(** ** Rules *)

Lemma wp_pool_fun {A} (f : auth_db -> A) ev c t n (Q : res auth_err A -> world auth_db -> Prop) :
  (Q (Err (Db Driver)) (World c t (S n))) -> Q (Ok (f c)) (World c t (S n)) ->
  wp (exec_pool (fun _ d => Done (f d) d)) ev (World c t n) Q.
Proof. intros Hf Hs. by apply (wp_pool_read _ (f c)). Qed.

Lemma wp_RolesAndPermissions uid ev c t n (Q : res auth_err (list string * list string) -> world auth_db -> Prop) :
  (forall e m, ~ calm ev -> Q (Err e) (World c t m)) ->
  (forall m, Q (Ok (roles_of uid c, permissions_of uid c)) (World c t m)) ->
  wp (RolesAndPermissions uid) ev (World c t n) Q.
Proof.
  intros Hf Hs. unfold RolesAndPermissions. apply wp_bind.
  apply (wp_pool_read _ (roles_of uid c)); [done|intros NC; by apply Hf|].
  apply wp_bind. apply (wp_pool_read _ (permissions_of uid c)); [done|intros NC; by apply Hf|].
  apply wp_ret, Hs.
Qed.

Lemma wp_newOpaqueToken ev c t n (Q : res auth_err (string * list Z) -> world auth_db -> Prop) :
  (forall raw m, Q (Ok (raw, sha256Sum raw)) (World c t m)) -> wp newOpaqueToken ev (World c t n) Q.
Proof.
  intros HQ. unfold newOpaqueToken. apply wp_bind, wp_read_random. intros o. apply wp_ret, HQ.
Qed.

Lemma wp_issue cl ev c t n (Q : res auth_err string -> world auth_db -> Prop) :
  (forall m, Q (Err (Dom ErrSigning)) (World c t m)) ->
  (forall t0 id raw m,
     SignedString (priv (cf_issuer cfg)) (is_kid (cf_issuer cfg)) (issued_claims (cf_issuer cfg) t0 id cl) = Some raw ->
     Q (Ok raw) (World c t m)) ->
  wp (issue cfg cl) ev (World c t n) Q.
Proof.
  intros Hf Hs. unfold issue, Issue. apply wp_bind, wp_bind, wp_time_now, wp_bind, wp_read_random. intros b.
  apply wp_bind, wp_time_now, wp_ret. destruct (SignedString _ _ _) as [raw|] eqn:S; [by eapply wp_ret, Hs|].
  apply wp_throw, Hf.
Qed.

Lemma wp_InsertRefreshToken sid uid hash ttl ev c t v n (Q : res auth_err string -> world auth_db -> Prop) :
  (forall e m, Q (Err (Db e)) (World c Broken m)) ->
  (forall id m, let tk := new_token id sid uid hash (t + ttl) in
     token_check (refresh_tokens v) tk = None -> In uid (map u_ID (users v)) ->
     Q (Ok id) (World c (Live t (put refresh_tokens_t (refresh_tokens v ++ [tk]) v)) m)) ->
  wp (InsertRefreshToken sid uid hash ttl) ev (World c (Live t v) n) Q.
Proof.
  intros Hf Hs. unfold InsertRefreshToken. apply wp_bind, wp_exec; [intros _; apply Hf|].
  unfold insert_token, insert_row. cbn [first_violation].
  change (rows refresh_tokens_t v) with (refresh_tokens v).
  destruct (token_check (refresh_tokens v) _) as [e|] eqn:C; [apply Hf|]. unfold references.
  destruct (existsb (has_key s_ID sid) (sessions v)); [|apply Hf].
  destruct (existsb (has_key u_ID uid) (users v)) eqn:U; [|apply Hf].
  apply wp_ret, Hs; [done|]. apply existsb_exists in U as (u & Hu & Hk%has_key_true). rewrite <- Hk. by apply in_map.
Qed.

Lemma wp_issueSession uid acct resid ip ua ev c t v n (Q : res auth_err Tokens -> world auth_db -> Prop) :
  (forall e w, committed w = c -> Q (Err e) w) ->
  (forall s tk toks m, fresh_session uid s tk v ->
     t_hash tk = sha256Sum (RefreshToken toks) -> tk_UserID toks = uid ->
     access_for c uid (s_ID s) acct (AccessToken toks) ->
     Q (Ok toks) (World c (Live t (add_session s tk v)) m)) ->
  wp (issueSession cfg uid acct resid ip ua) ev (World c (Live t v) n) Q.
Proof.
  intros Hf Hs. unfold issueSession. apply wp_bind. unfold CreateSession. apply wp_bind.
  unfold server_uuid. unfold wp at 1. cbn [fst snd committed txs tick]. set (family := gen_uuid ev n).
  apply wp_bind, wp_exec; [intros _; by apply Hf|]. unfold create_session.
  destruct (negb (inet_ok ip)); [by apply Hf|]. unfold insert_row. cbn [first_violation now fresh].
  set (s := new_session _ _ _ _ _ _ _). change (rows sessions_t v) with (sessions v).
  destruct (session_check (sessions v) s) as [e|] eqn:C; [by apply Hf|]. unfold references.
  destruct (existsb (has_key u_ID uid) (users v)) eqn:U; [|by apply Hf].
  apply wp_ret. cbn [fst snd]. apply wp_bind, wp_newOpaqueToken. intros raw m1. cbn [fst snd].
  apply wp_bind, wp_InsertRefreshToken; [intros e m; by apply Hf|]. intros id m2 tk Htk Hu.
  apply wp_bind, wp_RolesAndPermissions; [intros e m _; by apply Hf|]. intros m3. cbn [fst snd].
  apply wp_bind, wp_issue; [intros m; by apply Hf|]. intros t0 jid access m4 Hsign.
  apply wp_ret. apply (Hs s tk); try done. by exists t0, jid, resid.
Qed.

(** ** Outcomes *)

(** Registering: an error and nothing changed, or the account with its role,
    session, token and event; the answer may be lost. *)
Inductive registered (email acct ip : string) (c : auth_db) : res auth_err Tokens -> auth_db -> Prop :=
| rg_err e : registered email acct ip c (Err e) c
| rg_done r u rs s t toks e at_ :
    user_check (users c) u = None -> u_Email u = email -> active u = true -> u_PrimaryType u = acct ->
    Forall (fun x => ur_user x = u_ID u /\ In (ur_role x, acct) (roles c)) rs ->
    fresh_session (u_ID u) s t (add_user u rs c) ->
    t_hash t = sha256Sum (RefreshToken toks) -> tk_UserID toks = u_ID u ->
    access_for c (u_ID u) (s_ID s) acct (AccessToken toks) ->
    (r = Ok toks \/ r = Err (Db Driver)) ->
    registered email acct ip c r (announce e at_ (add_session s t (add_user u rs c))).

Lemma Register_outcome email password acct resid locale ip ua ev c n :
  wp (Register cfg email password acct resid locale ip ua) ev (rest c n)
    (ended (registered email acct ip c)).
Proof.
  unfold Register, rest. apply wp_bind. unfold hash_password. apply wp_bind, wp_read_random. intros salt.
  assert (forall e (m : nat), ended (registered email acct ip c) (Err e) (World c NoTx m)) as Herr
    by (intros; split; [done|constructor]).
  destruct (HashPassword _ _ _) as [hash|]; [|by apply wp_throw, Herr]. apply wp_ret.
  apply wp_in_tx; [intros _; by apply Herr|]. apply wp_bind, wp_attempt. unfold CreateUser. apply wp_bind.
  assert (forall e w, committed w = c ->
    wp (if isUniqueViolation e then fail ErrEmailTaken else throw e) ev w
      (fun r w' => ended (registered email acct ip c) r (World (committed w') NoTx (tick w')))) as Hdup.
  { intros e w <-. destruct (isUniqueViolation e); apply wp_throw, Herr. }
  apply wp_exec; [intros _; by apply Hdup|]. unfold create_user.
  destruct (negb (enum account_types acct)); [by apply Hdup|].
  destruct (bpchar 2 resid) as [res|]; [|by apply Hdup]. unfold insert_row.
  cbn [now fresh]. set (u := new_user _ _ _ _ _ _). change (rows users_t c) with (users c).
  destruct (user_check (users c) u) as [e|] eqn:C; [by apply Hdup|].
  apply wp_ret. cbn beta iota. apply wp_bind. unfold AssignRole. apply wp_exec; [intros _; by apply Herr|].
  unfold assign_role. change (user_roles (put users_t (users c ++ [u]) c)) with (user_roles c).
  set (rs := List.filter _ _).
  assert (Forall (fun x => ur_user x = u_ID u /\ In (ur_role x, acct) (roles c)) rs) as Hrs.
  { apply List.Forall_forall. intros x [Hx _]%List.filter_In. apply in_map_iff in Hx as (y & <- & Hy).
    apply List.filter_In in Hy as [Hy E%String.eqb_eq]. split; [done|]. cbn [ur_role]. by rewrite <- E, <- surjective_pairing. }
  assert (forall e, wp (toks <- issueSession cfg (u_ID u) acct resid ip ua ;;
      Enqueue (registered_event (u_ID u) acct resid) ;;; commit ;;; ret toks) ev
    (World c (Live (clock ev (S n)) (add_user u rs c)) e)
    (fun r w' => ended (registered email acct ip c) r (World (committed w') NoTx (tick w')))) as Hgo.
  { intros k. apply wp_bind, wp_issueSession; [intros e w ->; by apply Herr|]. intros s t toks m Hs Ht Hu Ha.
    apply wp_bind, wp_Enqueue; [intros _; by apply Herr|].
    assert (forall r, r = Ok toks \/ r = Err (Db Driver) ->
      registered email acct ip c r (announce (registered_event (u_ID u) acct resid) (clock ev (S n))
        (add_session s t (add_user u rs c)))) as Hdone by (intros; by eapply rg_done).
    apply wp_bind, wp_commit; cbn beta iota; intros; try (by apply Herr);
      try apply wp_ret; split; try done; apply Hdone; auto. }
  destruct rs as [|x rs']; [apply Hgo|]. destruct (references _ _ _); [by apply Herr|apply Hgo].
Qed.
(** Opening the session of a login. *)
Inductive opened (u : User) (ip : string) (d : auth_db) : res auth_err Tokens -> auth_db -> Prop :=
| op_err e : opened u ip d (Err e) d
| op_done r s t toks e at_ :
    fresh_session (u_ID u) s t d -> t_hash t = sha256Sum (RefreshToken toks) -> tk_UserID toks = u_ID u ->
    access_for d (u_ID u) (s_ID s) (u_PrimaryType u) (AccessToken toks) -> (r = Ok toks \/ r = Err (Db Driver)) ->
    opened u ip d r (announce e at_ (add_session s t d)).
-------
Task
What you give back should be only the lines of the records above, starting at the line with "apply wp_ret. apply" and ending at the line with "session, token and", restated word for word.

Task answer
  apply wp_ret. apply (Hs s tk); try done. by exists t0, jid, resid.
Qed.

(** ** Outcomes *)

(** Registering: an error and nothing changed, or the account with its role,
    session, token and event; the answer may be lost. *)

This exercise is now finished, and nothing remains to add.